Indian comedian and actor (died 2020)

Marcus Fernandes (unknown – 21 February 2020), known professionally as Comedian Marcus, was an Indian comedian, playwright, director, actor, and singer known for his work in Konkani films and tiatr productions. He began his career as a drummer, co-founding the band Key Notes. Fernandes made his debut on the tiatr stage as a child actor in Tem Tujem. He was particularly known for his humorous one-liners and gestures.

==Early life==
Marcus Fernandes hailed from the ward of Thana in the village of Cortalim in Goa. Despite his parents, Caetano Fernandes and Fransqina D'Silva, not being involved in the realm of tiatr, Fernandes displayed a fervent passion for stage performances. This passion was evident even during his formative years at Our Lady of Perpetual High School in Cortalim, where he actively engaged in school programs, lending his vocal talents to various performances. Furthermore, Marcus's musical prowess extended to playing the drums, as he became a member of Key Notes, a band he co-founded with his close companions.

==Career==
Fernandes first showcased his comedic abilities as a child actor in the tiatr production titled Tem Tujem (That is yours), directed by Sunny de Cortalim.
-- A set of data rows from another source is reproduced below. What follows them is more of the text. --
(** ** One prediction, from the press to its end *)

Lemma predict_scenario_failure (st : System) (o : settled Response) (e : error) :
  predict_disabled (ui st) = false ->
  transport_failure o = Some e ->
  run st (predict_scenario st o) =
    {| ui := apply (setLoading false) (apply (setLoading true) (ui st));
       pending := pending st;
       log := log st ++ [Did (setLoading true); fetch_call st] ++ body_read o
                ++ fetch_failure_events e |}.
Proof.
  intros D F. unfold predict_scenario, run. cbn [fold_left].
  rewrite (step_press_predict st D).
  set (st1 := {| ui := apply (setLoading true) (ui st) |}).
  assert (N1 : nth_error (pending st1) (List.length (pending st)) =
               Some (task_at (AwaitingFetch (location (ui st))))) by apply nth_error_snoc.
  destruct o as [r|e'].
  - rewrite (settle_fetch_fulfilled st1 _ _ r N1).
    simpl in F. destruct (json r) as [d|e''] eqn:J; [discriminate|]. injection F as ->.
    set (st2 := moved _ st1 _ _).
    assert (N2 : nth_error (pending st2) (List.length (pending st)) =
                 Some (task_at (AwaitingJson r))).
    { unfold st2, moved, st1. simpl. rewrite remove_nth_snoc. apply nth_error_snoc. }
    rewrite (settle_json_rejected st2 _ r e N2 J).
    unfold finished, st2, moved, st1. simpl.
    rewrite !remove_nth_snoc, <- !app_assoc. reflexivity.
  - simpl in F. injection F as ->.
    rewrite (settle_fetch_rejected st1 _ _ e N1).
    set (st2 := finished _ st1 _ _).
    assert (N2 : nth_error (pending st2) (List.length (pending st)) = None).
    { unfold st2, finished, st1. simpl. rewrite remove_nth_snoc. apply nth_error_length_none. }
    rewrite (settle_nothing st2 _ _ N2).
    unfold st2, finished, st1. simpl.
    rewrite !remove_nth_snoc, <- !app_assoc. reflexivity.
Qed.

Lemma predict_scenario_success (st : System) (r : Response) (d : Json) :
  predict_disabled (ui st) = false ->
  json r = Fulfilled d ->
  run st (predict_scenario st (Fulfilled r)) =
    {| ui := apply (setLoading false) (apply (setPasses d) (apply (setLoading true) (ui st)));
       pending := pending st;
       log := log st ++ [Did (setLoading true); fetch_call st; Called (response_json r);
                         Did (setPasses d); Did (setLoading false)] |}.
Proof.
  intros D J. unfold predict_scenario, run. cbn [fold_left].
  rewrite (step_press_predict st D).
  set (st1 := {| ui := apply (setLoading true) (ui st) |}).
  assert (N1 : nth_error (pending st1) (List.length (pending st)) =
               Some (task_at (AwaitingFetch (location (ui st))))) by apply nth_error_snoc.
  rewrite (settle_fetch_fulfilled st1 _ _ r N1).
  set (st2 := moved _ st1 _ _).
  assert (N2 : nth_error (pending st2) (List.length (pending st)) =
               Some (task_at (AwaitingJson r))).
  { unfold st2, moved, st1. simpl. rewrite remove_nth_snoc. apply nth_error_snoc. }
  rewrite (settle_json_fulfilled st2 _ r d N2 J).
  unfold finished, st2, moved, st1. simpl.
  rewrite !remove_nth_snoc, <- !app_assoc. reflexivity.
Qed.

(** ** Claims about the prediction request *)

(** C1 (evaluated on the code).  With latitude "91" and longitude "0" the
    press issues the request and shows no notification; with latitude "91"
    and the longitude left empty the button is disabled and the press does
    nothing, and [fetchPasses] itself would only ask for the coordinates:
    no notification contains "Invalid coordinates". *)
Theorem C1_latitude_91_is_not_rejected :
  (let st := run (typed "91" "0") [PressPredict] in
   network_requests (log st) = 1%nat /\ alerts (log st) = []) /\
  (let st := run (typed "91" "") [PressPredict] in
   network_requests (log st) = 0%nat /\ alerts (log st) = []) /\
  (let '(_, evs, _) := drive (fetchPasses {| lat := "91"; lng := "" |}) initial in
   alerts evs = [("Error", "Please enter location coordinates")] /\
   includes "Please enter location coordinates" "Invalid coordinates" = false).
Proof. vm_compute. repeat split; reflexivity. Qed.

(** C2 (as stated, refuted).  A response with status 500 whose body decodes
    is not a fetch error: no notification is shown and the decoded body
    becomes the pass list. *)
Lemma C2_status_500_is_accepted :
  let st0 := typed "37.7749" "-122.4194" in
  let st := run st0 (predict_scenario st0 (Fulfilled server_error)) in
  ok server_error = false /\
  alerts (log st) = [] /\
  passes (ui st) = JObj [("error", JStr "Internal Server Error")].
Proof. vm_compute. repeat split; reflexivity. Qed.

(** C2 (amended).  A prediction fails exactly when [fetch] rejects or the
    body cannot be decoded: then the notification ("Error", "Failed to fetch
    satellite passes") is shown and the pass list is left as it was.  In
    every other case, whatever the HTTP status, no notification is shown and
    the decoded body is the pass list. *)
Theorem C2_fetch_error_is_transport_failure (st : System) (o : settled Response) :
  predict_disabled (ui st) = false ->
  let st' := run st (predict_scenario st o) in
  match transport_failure o with
  | Some _ =>
      alerts (log st') = alerts (log st) ++ [fetch_failure_alert] /\
      passes (ui st') = passes (ui st)
  | None =>
      alerts (log st') = alerts (log st) /\
      exists r, o = Fulfilled r /\ json r = Fulfilled (passes (ui st'))
  end.
Proof.
  intros D st'. subst st'. destruct (transport_failure o) as [e|] eqn:F.
  - rewrite (predict_scenario_failure st o e D F). simpl.
    rewrite !alerts_app. destruct o; simpl; rewrite ?app_nil_r; split; reflexivity.
  - destruct o as [r|e]; [|discriminate]. simpl in F.
    destruct (json r) as [d|e] eqn:J; [|discriminate].
    rewrite (predict_scenario_success st r d D J). simpl.
    rewrite alerts_app. simpl. rewrite app_nil_r. split; [reflexivity|].
    exists r. split; [reflexivity | exact J].
Qed.

Lemma C2_fetch_error_is_transport_failure_witness :
  let st := typed "37.7749" "-122.4194" in
  let st' := run st (predict_scenario st (Rejected (Error "Network request failed"))) in
  alerts (log st') = alerts (log st) ++ [fetch_failure_alert] /\
  passes (ui st') = passes (ui st).
Proof.
  exact (C2_fetch_error_is_transport_failure (typed "37.7749" "-122.4194")
           (Rejected (Error "Network request failed")) eq_refl).
Defined.

(** C3 (evaluated on the code).  When [fetch] rejects, the one notification
    is ("Error", "Failed to fetch satellite passes"), and that message does
    not contain "Failed to fetch passes". *)
Theorem C3_failure_message_text :
  let st0 := typed "37.7749" "-122.4194" in
  let st := run st0 (predict_scenario st0 (Rejected (Error "API Error"))) in
  alerts (log st) = [("Error", "Failed to fetch satellite passes")] /\
  includes "Failed to fetch satellite passes" "Failed to fetch passes" = false /\
  includes "Failed to fetch satellite passes" "Failed to fetch" = true.
Proof. vm_compute. repeat split; reflexivity. Qed.

(** ** Claims about requests in flight and the pass list *)

(** C4 (as stated, refuted).  "Get My Location" is not disabled while a
    location request is in flight: a second press issues a second permission
    request and two location requests are in flight together. *)
Lemma C4_two_location_requests_in_flight :
  let st1 := run boot [PressGetLocation] in
  let st2 := run boot [PressGetLocation; PressGetLocation] in
  locations_in_flight st1 = 1%nat /\
  location_disabled (ui st1) = false /\
  locations_in_flight st2 = 2%nat /\
  permission_requests (log st2) = 2%nat.
Proof. vm_compute. repeat split; reflexivity. Qed.

(** C4 (amended).  In every state the event loop reaches, at most one
    prediction request is in flight, [loading] is set exactly while one is,
    "Predict Passes" is then disabled, and a press issues a request only
    when the button is enabled.  "Get My Location" is never disabled: each
    press puts one more location request in flight. *)
Theorem C4_one_prediction_in_flight (inputs : list input) :
  let st := run boot inputs in
  (predictions_in_flight st <= 1)%nat /\
  loading (ui st) = (predictions_in_flight st =? 1)%nat /\
  predict_disabled (ui st) =
    falsy (lat (location (ui st))) || falsy (lng (location (ui st)))
    || (predictions_in_flight st =? 1)%nat /\
  network_requests (log (step st PressPredict)) =
    (network_requests (log st) + flag (negb (predict_disabled (ui st))))%nat /\
  (predictions_in_flight (step st PressPredict) <= 1)%nat /\
  location_disabled (ui st) = false /\
  locations_in_flight (step st PressGetLocation) = S (locations_in_flight st).
Proof.
  intros st.
  assert (I : invariant st) by (apply invariant_run, invariant_boot).
  assert (I' : invariant (step st PressPredict)) by (apply invariant_step, I).
  pose proof (invariant_flag st I) as F.
  pose proof (invariant_flag _ I') as F'.
  assert (L : loading (ui st) = (predictions_in_flight st =? 1)%nat).
  { rewrite F. destruct (loading (ui st)); reflexivity. }
  repeat split.
  - rewrite F. destruct (loading (ui st)); simpl; lia.
  - exact L.
  - unfold predict_disabled. now rewrite <- L.
  - destruct (predict_disabled (ui st)) eqn:D.
    + simpl. rewrite D. simpl. lia.
    + rewrite (step_press_predict st D). simpl.
      rewrite network_requests_app. reflexivity.
  - rewrite F'. destruct (loading (ui (step st PressPredict))); simpl; lia.
  - rewrite step_press_location. unfold locations_in_flight. simpl.
    rewrite count_snoc. simpl. lia.
Qed.

(** C5 (as stated, refuted).  A pass list obtained from one fetch is still
    there, not the empty list, when the next fetch begins and after that
    fetch has failed. *)
Lemma C5_passes_kept_after_error :
  let pass := JObj [("startTime", JStr "2024-12-04 00:15:56");
                    ("endTime", JStr "2024-12-04 00:22:56");
                    ("maxElevation", JNum 77); ("duration", JNum 420);
                    ("azimuthStart", JNum 230); ("azimuthEnd", JNum 50)] in
  let st0 := typed "37.7749" "-122.4194" in
  let st1 := run st0 (predict_scenario st0
                        (Fulfilled {| status := 200; json := Fulfilled (JArr [pass]) |})) in
  let begun := run st1 [PressPredict] in
  let failed := run st1 (predict_scenario st1 (Rejected (Error "Network request failed"))) in
  passes (ui st1) = JArr [pass] /\
  predictions_in_flight begun = 1%nat /\
  passes (ui begun) = JArr [pass] /\
  alerts (log failed) = [fetch_failure_alert] /\
  passes (ui failed) = JArr [pass] /\
  passes (ui failed) <> JArr [].
Proof. vm_compute. repeat split; try reflexivity. discriminate. Qed.

(** C5 (amended).  The pass list starts empty, and in every state the event
    loop reaches a step changes it only by decoding a response body, which
    replaces it as a whole by the decoded value; any other step (a press
    that begins a fetch, a failed fetch, a body that does not decode)
    leaves it as it was. *)
Theorem C5_passes_change_only_by_decoding (inputs : list input) (i : input) :
  let st := run boot inputs in
  passes (ui boot) = JArr [] /\
  passes (ui (step st i)) =
    match decoded st i with
    | Some d => d
    | None => passes (ui st)
    end.
Proof.
  intros st. split; [reflexivity|].
  assert (I : invariant st) by (apply invariant_run, invariant_boot).
  destruct I as (gs & K & _).
  destruct i as [| |f text|n o].
  - destruct (predict_disabled (ui st)) eqn:D.
    + simpl. now rewrite D.
    + now rewrite (step_press_predict st D).
  - reflexivity.
  - destruct f; reflexivity.
  - unfold decoded. simpl.
    destruct (nth_error (pending st) n) as [p|] eqn:N; [|now destruct o].
    assert (G : exists g, p = task_at g).
    { unfold known in K. rewrite K, nth_error_map in N.
      destruct (nth_error gs n) as [g|]; [|discriminate]. injection N as <-. eauto. }
    destruct G as (g & ->).
    destruct g as [l|r| |]; simpl.
    + destruct o as [[r|e]| | |]; reflexivity.
    + destruct o as [s| |s|s]; try reflexivity.
      destruct (json r) as [d|e]; reflexivity.
    + destruct o as [s| |[r|e]|s]; try reflexivity.
      unfold resume. simpl.
      destruct (String.eqb (permission r) "granted"); reflexivity.
    + destruct o as [s| |s|[q|e]]; reflexivity.
Qed.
Despite originally portraying a serious character, Fernandes received advice from an experienced individual who recognized his potential to bring laughter to audiences. Encouraged by this feedback, Fernandes joined Anthony de Velsao's troupe for carnival shows, where he honed his comedic skills and established himself as a proficient comedian. JP Pereira of The Navhind Times writes, over a span of more than two decades, Fernandes entertained enthusiasts of Konkani tiatr with his humorous one-liners and gestures. Known for his ability to generate genuine laughter without resorting to vulgarity, Fernandes collaborated with esteemed directors within the Konkani theater community.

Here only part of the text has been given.